• [EXCERPTED DATA]
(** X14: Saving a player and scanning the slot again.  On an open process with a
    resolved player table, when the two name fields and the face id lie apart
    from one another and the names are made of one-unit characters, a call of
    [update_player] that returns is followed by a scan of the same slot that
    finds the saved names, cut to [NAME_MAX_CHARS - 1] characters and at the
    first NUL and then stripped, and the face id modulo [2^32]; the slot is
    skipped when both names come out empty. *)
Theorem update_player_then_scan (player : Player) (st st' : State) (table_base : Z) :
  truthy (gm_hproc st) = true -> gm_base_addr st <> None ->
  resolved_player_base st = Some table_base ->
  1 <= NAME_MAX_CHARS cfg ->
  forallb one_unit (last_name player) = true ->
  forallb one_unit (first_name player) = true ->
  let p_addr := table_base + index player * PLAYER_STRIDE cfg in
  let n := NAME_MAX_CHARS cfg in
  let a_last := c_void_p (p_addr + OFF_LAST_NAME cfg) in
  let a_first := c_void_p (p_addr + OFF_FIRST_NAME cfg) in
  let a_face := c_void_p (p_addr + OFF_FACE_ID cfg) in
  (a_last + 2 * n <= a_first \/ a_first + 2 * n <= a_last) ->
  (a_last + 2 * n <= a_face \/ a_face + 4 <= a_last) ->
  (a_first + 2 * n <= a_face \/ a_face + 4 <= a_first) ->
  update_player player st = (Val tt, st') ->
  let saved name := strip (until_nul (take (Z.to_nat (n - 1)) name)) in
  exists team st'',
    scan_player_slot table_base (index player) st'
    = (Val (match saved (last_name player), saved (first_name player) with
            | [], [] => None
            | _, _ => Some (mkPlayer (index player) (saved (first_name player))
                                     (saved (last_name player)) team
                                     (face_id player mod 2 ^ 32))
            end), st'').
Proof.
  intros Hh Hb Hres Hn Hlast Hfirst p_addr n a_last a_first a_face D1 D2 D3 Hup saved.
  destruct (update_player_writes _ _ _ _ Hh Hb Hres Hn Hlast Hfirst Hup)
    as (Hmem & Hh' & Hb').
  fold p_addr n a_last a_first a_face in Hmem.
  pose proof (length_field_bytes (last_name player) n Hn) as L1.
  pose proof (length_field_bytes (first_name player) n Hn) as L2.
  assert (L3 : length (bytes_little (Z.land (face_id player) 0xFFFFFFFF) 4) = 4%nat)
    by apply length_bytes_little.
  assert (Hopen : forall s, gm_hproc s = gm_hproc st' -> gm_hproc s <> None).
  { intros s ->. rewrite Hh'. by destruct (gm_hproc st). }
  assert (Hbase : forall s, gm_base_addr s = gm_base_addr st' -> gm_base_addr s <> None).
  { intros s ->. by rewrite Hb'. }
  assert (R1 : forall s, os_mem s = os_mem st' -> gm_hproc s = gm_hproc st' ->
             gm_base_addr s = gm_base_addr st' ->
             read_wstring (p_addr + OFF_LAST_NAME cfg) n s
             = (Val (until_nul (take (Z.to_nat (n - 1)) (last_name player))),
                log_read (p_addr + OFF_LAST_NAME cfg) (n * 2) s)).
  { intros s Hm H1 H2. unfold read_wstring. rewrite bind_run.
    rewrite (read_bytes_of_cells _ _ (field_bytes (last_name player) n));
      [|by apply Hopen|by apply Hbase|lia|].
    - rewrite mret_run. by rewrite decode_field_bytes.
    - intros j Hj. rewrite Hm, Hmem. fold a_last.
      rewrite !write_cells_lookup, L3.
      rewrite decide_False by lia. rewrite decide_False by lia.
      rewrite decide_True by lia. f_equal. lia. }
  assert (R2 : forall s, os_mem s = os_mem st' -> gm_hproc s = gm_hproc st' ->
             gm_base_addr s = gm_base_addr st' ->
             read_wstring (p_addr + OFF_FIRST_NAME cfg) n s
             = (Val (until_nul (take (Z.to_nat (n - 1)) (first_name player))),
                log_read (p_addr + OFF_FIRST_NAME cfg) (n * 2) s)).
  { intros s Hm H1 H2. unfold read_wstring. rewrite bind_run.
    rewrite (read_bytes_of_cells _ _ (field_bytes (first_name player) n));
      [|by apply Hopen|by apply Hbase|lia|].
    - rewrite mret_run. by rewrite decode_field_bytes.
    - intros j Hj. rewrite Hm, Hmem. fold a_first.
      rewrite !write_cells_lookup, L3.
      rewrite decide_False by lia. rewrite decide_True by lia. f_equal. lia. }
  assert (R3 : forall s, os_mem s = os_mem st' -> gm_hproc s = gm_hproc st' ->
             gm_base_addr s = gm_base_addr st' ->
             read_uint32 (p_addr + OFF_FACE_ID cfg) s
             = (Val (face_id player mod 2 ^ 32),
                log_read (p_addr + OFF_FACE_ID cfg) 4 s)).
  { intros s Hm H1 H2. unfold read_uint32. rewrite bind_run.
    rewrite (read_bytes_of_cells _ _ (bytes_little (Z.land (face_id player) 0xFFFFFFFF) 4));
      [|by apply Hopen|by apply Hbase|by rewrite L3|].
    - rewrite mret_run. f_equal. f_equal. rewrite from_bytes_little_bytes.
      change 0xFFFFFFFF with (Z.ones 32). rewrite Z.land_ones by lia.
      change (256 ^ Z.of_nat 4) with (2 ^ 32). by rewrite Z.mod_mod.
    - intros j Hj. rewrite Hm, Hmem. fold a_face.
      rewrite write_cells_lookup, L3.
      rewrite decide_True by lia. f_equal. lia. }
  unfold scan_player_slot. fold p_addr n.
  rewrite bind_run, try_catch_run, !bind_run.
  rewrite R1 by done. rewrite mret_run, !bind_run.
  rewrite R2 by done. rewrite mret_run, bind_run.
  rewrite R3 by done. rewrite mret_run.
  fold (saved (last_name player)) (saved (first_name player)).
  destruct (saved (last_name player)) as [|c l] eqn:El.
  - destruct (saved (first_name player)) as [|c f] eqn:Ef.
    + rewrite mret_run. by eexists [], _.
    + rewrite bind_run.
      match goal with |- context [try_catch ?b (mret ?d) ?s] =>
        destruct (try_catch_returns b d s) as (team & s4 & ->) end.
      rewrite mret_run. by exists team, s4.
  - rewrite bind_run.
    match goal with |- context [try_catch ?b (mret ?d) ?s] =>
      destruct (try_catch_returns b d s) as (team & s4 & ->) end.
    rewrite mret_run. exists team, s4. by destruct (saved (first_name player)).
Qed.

• [TASK GOAL] Output the lines above verbatim and in full.

• [TASK RESPONSE]
(** X14: Saving a player and scanning the slot again.  On an open process with a
    resolved player table, when the two name fields and the face id lie apart
    from one another and the names are made of one-unit characters, a call of
    [update_player] that returns is followed by a scan of the same slot that
    finds the saved names, cut to [NAME_MAX_CHARS - 1] characters and at the
    first NUL and then stripped, and the face id modulo [2^32]; the slot is
    skipped when both names come out empty. *)
Theorem update_player_then_scan (player : Player) (st st' : State) (table_base : Z) :
  truthy (gm_hproc st) = true -> gm_base_addr st <> None ->
  resolved_player_base st = Some table_base ->
  1 <= NAME_MAX_CHARS cfg ->
  forallb one_unit (last_name player) = true ->
  forallb one_unit (first_name player) = true ->
  let p_addr := table_base + index player * PLAYER_STRIDE cfg in
  let n := NAME_MAX_CHARS cfg in
  let a_last := c_void_p (p_addr + OFF_LAST_NAME cfg) in
  let a_first := c_void_p (p_addr + OFF_FIRST_NAME cfg) in
  let a_face := c_void_p (p_addr + OFF_FACE_ID cfg) in
  (a_last + 2 * n <= a_first \/ a_first + 2 * n <= a_last) ->
  (a_last + 2 * n <= a_face \/ a_face + 4 <= a_last) ->
  (a_first + 2 * n <= a_face \/ a_face + 4 <= a_first) ->
  update_player player st = (Val tt, st') ->
  let saved name := strip (until_nul (take (Z.to_nat (n - 1)) name)) in
  exists team st'',
    scan_player_slot table_base (index player) st'
    = (Val (match saved (last_name player), saved (first_name player) with
            | [], [] => None
            | _, _ => Some (mkPlayer (index player) (saved (first_name player))
                                     (saved (last_name player)) team
                                     (face_id player mod 2 ^ 32))
            end), st'').
Proof.
  intros Hh Hb Hres Hn Hlast Hfirst p_addr n a_last a_first a_face D1 D2 D3 Hup saved.
  destruct (update_player_writes _ _ _ _ Hh Hb Hres Hn Hlast Hfirst Hup)
    as (Hmem & Hh' & Hb').
  fold p_addr n a_last a_first a_face in Hmem.
  pose proof (length_field_bytes (last_name player) n Hn) as L1.
  pose proof (length_field_bytes (first_name player) n Hn) as L2.
  assert (L3 : length (bytes_little (Z.land (face_id player) 0xFFFFFFFF) 4) = 4%nat)
    by apply length_bytes_little.
  assert (Hopen : forall s, gm_hproc s = gm_hproc st' -> gm_hproc s <> None).
  { intros s ->. rewrite Hh'. by destruct (gm_hproc st). }
  assert (Hbase : forall s, gm_base_addr s = gm_base_addr st' -> gm_base_addr s <> None).
  { intros s ->. by rewrite Hb'. }
  assert (R1 : forall s, os_mem s = os_mem st' -> gm_hproc s = gm_hproc st' ->
             gm_base_addr s = gm_base_addr st' ->
             read_wstring (p_addr + OFF_LAST_NAME cfg) n s
             = (Val (until_nul (take (Z.to_nat (n - 1)) (last_name player))),
                log_read (p_addr + OFF_LAST_NAME cfg) (n * 2) s)).
  { intros s Hm H1 H2. unfold read_wstring. rewrite bind_run.
    rewrite (read_bytes_of_cells _ _ (field_bytes (last_name player) n));
      [|by apply Hopen|by apply Hbase|lia|].
    - rewrite mret_run. by rewrite decode_field_bytes.
    - intros j Hj. rewrite Hm, Hmem. fold a_last.
      rewrite !write_cells_lookup, L3.
      rewrite decide_False by lia. rewrite decide_False by lia.
      rewrite decide_True by lia. f_equal. lia. }
  assert (R2 : forall s, os_mem s = os_mem st' -> gm_hproc s = gm_hproc st' ->
             gm_base_addr s = gm_base_addr st' ->
             read_wstring (p_addr + OFF_FIRST_NAME cfg) n s
             = (Val (until_nul (take (Z.to_nat (n - 1)) (first_name player))),
                log_read (p_addr + OFF_FIRST_NAME cfg) (n * 2) s)).
  { intros s Hm H1 H2. unfold read_wstring. rewrite bind_run.
    rewrite (read_bytes_of_cells _ _ (field_bytes (first_name player) n));
      [|by apply Hopen|by apply Hbase|lia|].
    - rewrite mret_run. by rewrite decode_field_bytes.
    - intros j Hj. rewrite Hm, Hmem. fold a_first.
      rewrite !write_cells_lookup, L3.
      rewrite decide_False by lia. rewrite decide_True by lia. f_equal. lia. }
  assert (R3 : forall s, os_mem s = os_mem st' -> gm_hproc s = gm_hproc st' ->
             gm_base_addr s = gm_base_addr st' ->
             read_uint32 (p_addr + OFF_FACE_ID cfg) s
             = (Val (face_id player mod 2 ^ 32),
                log_read (p_addr + OFF_FACE_ID cfg) 4 s)).
  { intros s Hm H1 H2. unfold read_uint32. rewrite bind_run.
    rewrite (read_bytes_of_cells _ _ (bytes_little (Z.land (face_id player) 0xFFFFFFFF) 4));
      [|by apply Hopen|by apply Hbase|by rewrite L3|].
    - rewrite mret_run. f_equal. f_equal. rewrite from_bytes_little_bytes.
      change 0xFFFFFFFF with (Z.ones 32). rewrite Z.land_ones by lia.
      change (256 ^ Z.of_nat 4) with (2 ^ 32). by rewrite Z.mod_mod.
    - intros j Hj. rewrite Hm, Hmem. fold a_face.
      rewrite write_cells_lookup, L3.
      rewrite decide_True by lia. f_equal. lia. }
  unfold scan_player_slot. fold p_addr n.
  rewrite bind_run, try_catch_run, !bind_run.
  rewrite R1 by done. rewrite mret_run, !bind_run.
  rewrite R2 by done. rewrite mret_run, bind_run.
  rewrite R3 by done. rewrite mret_run.
  fold (saved (last_name player)) (saved (first_name player)).
  destruct (saved (last_name player)) as [|c l] eqn:El.
  - destruct (saved (first_name player)) as [|c f] eqn:Ef.
    + rewrite mret_run. by eexists [], _.
    + rewrite bind_run.
      match goal with |- context [try_catch ?b (mret ?d) ?s] =>
        destruct (try_catch_returns b d s) as (team & s4 & ->) end.
      rewrite mret_run. by exists team, s4.
  - rewrite bind_run.
    match goal with |- context [try_catch ?b (mret ?d) ?s] =>
      destruct (try_catch_returns b d s) as (team & s4 & ->) end.
    rewrite mret_run. exists team, s4. by destruct (saved (first_name player)).
Qed.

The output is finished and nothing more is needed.